Here are clubs that build connections, and self-confidence too. Activities range from singing in choirs to script reading. Some attract 150 people, young and old in equal numbers, ranging from working-class white residents from “old London” to first-generation migrants.
The Cares Family is the brainchild of Alex Smith, a former Labour activist who met an octogenarian named Fred while door-knocking for a council election. Fred had never missed an election before, but he hadn’t been able to leave the house in three months: so Alex wheeled him to the polling station, watching as Fred waved and smiled at people he hadn’t seen for ages.
Alex discovered that Fred had once run a fancy-dress shop in Camden Town that he visited in his youth. “I realised there were a lot of people like Fred,” Alex explains, withdeep historic community connections but few current ones. And though Alex had “loads of connections” on social media, his community roots had “frayed or gone unattended in the rush of working life and digitisation”.
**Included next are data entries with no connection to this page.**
Lemma demote_account_ok p a : PoolInv p [] -> exists p' gone, demote_account p a = run (Ret p') /\ demoted_account p p' a gone.
Proof.
  intros HP. pose proof HP as [Hp [Hf1 Hf2]]. unfold demote_account. destruct (pending p !! a) as [l|] eqn:Ha; cycle 1.
  { exists p, []. split; [done|]. split; [done|done|done| |done]. split; rewrite (list_at_None _ _ Ha); [by intros x ?%elem_of_nil|by left]. }
  pose proof (side_wf _ _ _ _ (inv_pending _ _ _ Hp) Ha) as Hw. pose proof (side_list _ _ _ _ (inv_pending _ _ _ Hp) Ha) as Hg. pose proof (list_at_Some _ _ _ Ha) as Hla.
  destruct (demote_clean p a l HP Ha) as (f & l1 & d & inv & l2 & X & -> & E2 & H2 & HX & Hl2 & Hw2 & Hs2 & Hp2 & Hq2 & Hfr & Hv). cbn [mbind fuelled_bind run]. rewrite E2. set (p2 := remove_all _ d) in *. set (p3 := Removed p2 _).
  assert (Inv p3 X []) as H3 by (by apply Inv_Removed). assert (distinct (listed l) (list_at (queue p) a)) as Hd by (rewrite <- Hla; apply Hp).
  assert (forall x, x ∈ inv ++ listed l2 -> x ∈ listed l) as Hsub by (intros x Hx; rewrite <- Hl2; set_solver).
  assert (exists q b t, requeue p3 inv = with_queue p3 q b t /\ Inv (with_queue p3 q b t) X [] /\ queue_more (queue p) q a inv /\ (inv = [] -> q = queue p)) as (q & b & t & E3 & H4 & Hm & Hm0).
  { destruct (split_nonces l l2 (f ++ d ++ inv) Hw) as [Hnd Hdd]; [by rewrite <- Hl2, <- !(assoc_L (++))|]. rewrite !fmap_app in Hnd. do 2 (apply list.NoDup_app in Hnd as (_ & _ & Hnd)).
    destruct (requeue_ok inv p3 X [] a H3) as (q & b & t & E3 & H4 & H5); [intros x Hx; apply Hg, Hsub; set_solver|done|cbn; rewrite Hp2, list_at_insert; intros x y Hx; apply Hdd; set_solver|cbn; rewrite Hq2; intros x y Hx; apply Hd, Hsub; set_solver|].
    cbn in H5. rewrite Hq2 in H5. exists q, b, t. split; [done|]. split; [done|]. split; [done|]. intros ->. cbn in E3. apply (f_equal queue) in E3. cbn in E3. by rewrite <- E3, Hq2. }
  rewrite E3. destruct Hm as [Hm1 Hm2]. assert (distinct (listed l2) (list_at q a)) as Hd2.
  { pose proof (inv_disj _ _ _ H4 a) as H5. cbn in H5. by rewrite Hp2, list_at_insert in H5. }
  destruct (demote_gap (with_queue p3 q b t) X a l2 (GetNonce (currentState p) a) (pending p) H4 Hp2 Hw2) as (l3 & q' & b' & t' & E5 & H5 & Hq5 & Hq5' & Hf5 & Hs5 & Hg5); [intros x Hx; apply Hg, Hsub; set_solver|exact Hd2|].
  cbn [mbind fuelled_bind run] in E5. rewrite E5. cbn [mbind fuelled_bind run]. set (p5 := with_queue (set_pending_list _ a l3) q' b' t') in *.
  destruct (tidy_pending_ok p5 X [] a l3 (pending p)) as (T1 & T2 & T3 & T4 & T5 & T6); [done|cbn; by rewrite Hp2, insert_insert_eq|done|]. change (if list_Empty l3 then _ else p5) with (tidy_pending p5 a l3). set (p6 := tidy_pending p5 a l3) in *.
  assert (framed p p6) as Hfr6. { etrans; [exact Hfr|]. assert (framed p2 p5) as A1 by done. by rewrite A1. }
  assert (loses p p6 a (f ++ d)) as Hlose.
  { split; [|done|intros c Hc; rewrite T5; cbn; rewrite Hq5' by done; by apply Hm2]. rewrite T3, T5, Hla. cbn. cbn in Hq5. rewrite (Permutation_app_comm (listed l3)), Hq5, Hm1, <- Hl2. solve_Permutation. }
  exists p6, (f ++ d). split; [done|]. split; [split|done|done|split|].
  - eapply Inv_perm; [|exact T1]. pose proof (loses_txs _ _ _ _ Hlose) as Hlt. rewrite HX in Hlt. rewrite <- !(assoc_L (++)) in Hlt. by do 2 apply Permutation_app_inv_l in Hlt.
  - split; [done|]. rewrite T5. apply Hf5. cbn. eapply (filled_more (queue p)); [done|by split|intros Hi; by rewrite (Hm0 Hi)].
  - rewrite T3. intros x Hx. by apply Hv, Hs5.
  - by rewrite T3.
  - rewrite T3, Hla. intros x Hx. apply Hsub. apply Hs5 in Hx. set_solver.
Qed.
This network has helped transform lives: Alex cites an older woman who would ask a cab driver to drop her off outside a chippy so she could chat to people coming and going; now she has somewhere she can establish meaningful connections.
Here’s a community network that makes clear that the long drift towards isolation is not inevitable. All of us need to connect with others, even as society has robbed us of opportunities to do so. An atomised, fragmented society is not simply sad – something to passively mourn – but contributes to a major public health crisis. Loneliness is devastating our mental and physical health and, at its worst, is killing us. Yet thankfully, unlike some conditions, we can easily cure it. We just need the will.